I see now. I think it might be wise to add a segmetrics command that calculates stats similar to the metrics command, but per-segment. The MAD, IQR, etc. might also be useful to be able to report.

etal commented 9 years ago

About those missing probes: CNVkit's R script that runs PSCBS filters out probes with log2 value < -20. These are usually very-low-coverage targets near telomeres and centromeres, and are more likely to appear in long segments that cover a whole chromosome arm. I'll confirm manually. If that's it, then the same filter should be applied when recalculating segment means.

mjafin commented 9 years ago

Nice debugging! Agree with you on segmetrics, would be excellent. I'm happy to help in implementing, testing and debugging any new features.

HenrikBengtsson commented 9 years ago

Dropping by to say that the fact that the mean levels return by PSCBS::segmentByCBS() are the non-weighted mean levels when weighted segmentation is used, is indeed a bug. I've create PSCBS Issue #18 for this. Thanks for spotting it.

etal commented 9 years ago

I've added a segmetrics command with CI and PI options; care to take a look @mjafin ?

mjafin commented 9 years ago

Fantastic, thanks @etal, I'll test these in the next few days!

mjafin commented 9 years ago

There might be a small oversight somewhere, as my cns doesn't have segments in all chromosomes and produces the following error:

[klrl262@chara: /ngs/oncology/analysis/external/CCLE/HCC1954/downsampling_exercise/genereadV2_GTL16_EBC1/work/structural ]$ cnvkit.py segmetrics -s GTL16/cnvkit/raw/GTL16-ready.cns -o temp.txt --stdev --mad --iqr --bivar --ci --pi GTL16/cnvkit/raw/GTL16-ready.targetcoverage.cnn
Traceback (most recent call last):
  File "/home/klrl262/miniconda/envs/bcbio-test/bin/cnvkit.py", line 4, in <module>
    __import__('pkg_resources').run_script('CNVkit==0.5.2', 'cnvkit.py')
  File "/home/klrl262/miniconda/envs/bcbio-test/lib/python2.7/site-packages/setuptools-14.3-py2.7.egg/pkg_resources/__init__.py", line 698, in run_script
  File "/home/klrl262/miniconda/envs/bcbio-test/lib/python2.7/site-packages/setuptools-14.3-py2.7.egg/pkg_resources/__init__.py", line 1623, in run_script
  File "/home/klrl262/miniconda/envs/bcbio-test/lib/python2.7/site-packages/CNVkit-0.5.2-py2.7.egg/EGG-INFO/scripts/cnvkit.py", line 9, in <module>

  File "build/bdist.linux-x86_64/egg/cnvlib/commands.py", line 1333, in _cmd_segmetrics

  File "build/bdist.linux-x86_64/egg/cnvlib/cnarray.py", line 313, in by_segment
ValueError: Segments are missing chromosome 'chr16'

Should the positional arguments include both the cnn and cnr file or just one (and not the other)? Does order matter?
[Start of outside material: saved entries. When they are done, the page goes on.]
(* ===== verification/_CoqProject ===== *)
-Q . S2P
Prelude.v
Mem.v
Lz4Common.v
Lz4Format.v
Lz4Decompress.v
Lz4DecompressProofs.v
Lz4DecompressApi.v
Lz4DecompressExamples.v
Lz4Compress.v
Lz4Text.v
Lz4CompressProofs.v
Lz4CompressApi.v
Lz4DestSize.v
Lz4Stream.v
Lz4CompressExamples.v
Lz4Hc.v
Lz4HcProofs.v
Lz4HcApi.v
Lz4HcExamples.v
Xxhash.v
XxhashProofs.v
XxhashExamples.v
Lz4Frame.v
Lz4FrameDec.v
Lz4FrameFormat.v
Lz4FrameProofs.v
Lz4FrameBegin.v
Lz4FrameBlock.v
Lz4FrameUpdate.v
Lz4FrameCompress.v
Lz4FrameDict.v
Lz4FrameDecode.v
Lz4FrameCall.v
Lz4FrameResume.v
Lz4FrameSafe.v
Lz4FrameSafeCall.v
Lz4FrameErrors.v
Lz4FrameExamples.v
Primality.v
Secp256k1Scalar.v
Secp256k1ScalarProofs.v
Secp256k1ScalarOps.v
Secp256k1ScalarApi.v
Secp256k1Hash.v
Secp256k1HashProofs.v
Secp256k1HashApi.v
Secp256k1Field.v
Secp256k1FieldProofs.v
Secp256k1FieldOps.v
Secp256k1FieldApi.v
Secp256k1Curve.v
Secp256k1GroupLaw.v
Secp256k1Order.v
Secp256k1Group.v
Secp256k1GroupProofs.v
Secp256k1GroupApi.v
Secp256k1Ecmult.v
Secp256k1Wnaf.v
Secp256k1EcmultProofs.v
Secp256k1EcmultGen.v
Secp256k1EcmultGenProofs.v
Secp256k1EcmultGenTable.v
Secp256k1GroupTheorems.v
Secp256k1Ecdsa.v
Secp256k1EcdsaProofs.v
Secp256k1Der.v
Secp256k1Keys.v
Secp256k1Api.v
Secp256k1ApiProofs.v
Secp256k1Interface.v
Secp256k1Codecs.v
Secp256k1Signatures.v
Secp256k1Contexts.v
Secp256k1Signing.v
Secp256k1Examples.v
Secp256k1FieldExamples.v
Secp256k1GroupExamples.v
Secp256k1ApiExamples.v
#[global] Instance byte_eqdec : EqDecision byte := Byte.byte_eq_dec.
#[global] Instance byte_inhabited : Inhabited byte := populate x00.

Definition b2z (b : byte) : Z := Z.of_N (Byte.to_N b).
Definition z2b (z : Z) : byte := default x00 (Byte.of_N (Z.to_N (u8 z))).

(** Little-endian and big-endian value of a byte string. *)
Fixpoint le_val (l : list byte) : Z :=
  match l with
  | [] => 0
  | b :: l => b2z b + 256 * le_val l
  end.

Definition be_val (l : list byte) : Z := le_val (reverse l).

(** The [n] low-order bytes of [z], least significant first. *)
Fixpoint le_bytes (n : nat) (z : Z) : list byte :=
  match n with
  | O => []
  | S n => z2b z :: le_bytes n (z / 256)
  end.

Definition be_bytes (n : nat) (z : Z) : list byte := reverse (le_bytes n z).

(** The length of a list as an integer. *)
Abbreviation zlen l := (Z.of_nat (length l)).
etal commented 9 years ago

The command line you used was right. Only one .cnr or .cnn file can be used at a time, and then the -s segments option is required.

I fixed a bug where it would crash on .cnn files because of the missing "weight" column. So the .cnr and .cnn files that were used to create the .cns file should all work now.

The missing chromosome bug is going to be fixed when the pandastyle branch lands; the pandas.DataFrame backend makes this easier to implement. For now, you could either manually add a "dummy" line to the .cns file, covering the full length of the missing chromosome and with neutral copy number (log2=0), or else drop the offending rows from the other .cnn/.cnr file. (Sorry.)

Did CNVkit generate this .cns file with missing chromosomes? Any idea how that happened, or do you think it's a bug?

mjafin commented 9 years ago

Thanks Eric, Does it make any difference which one to use, the .cnr or .cnn?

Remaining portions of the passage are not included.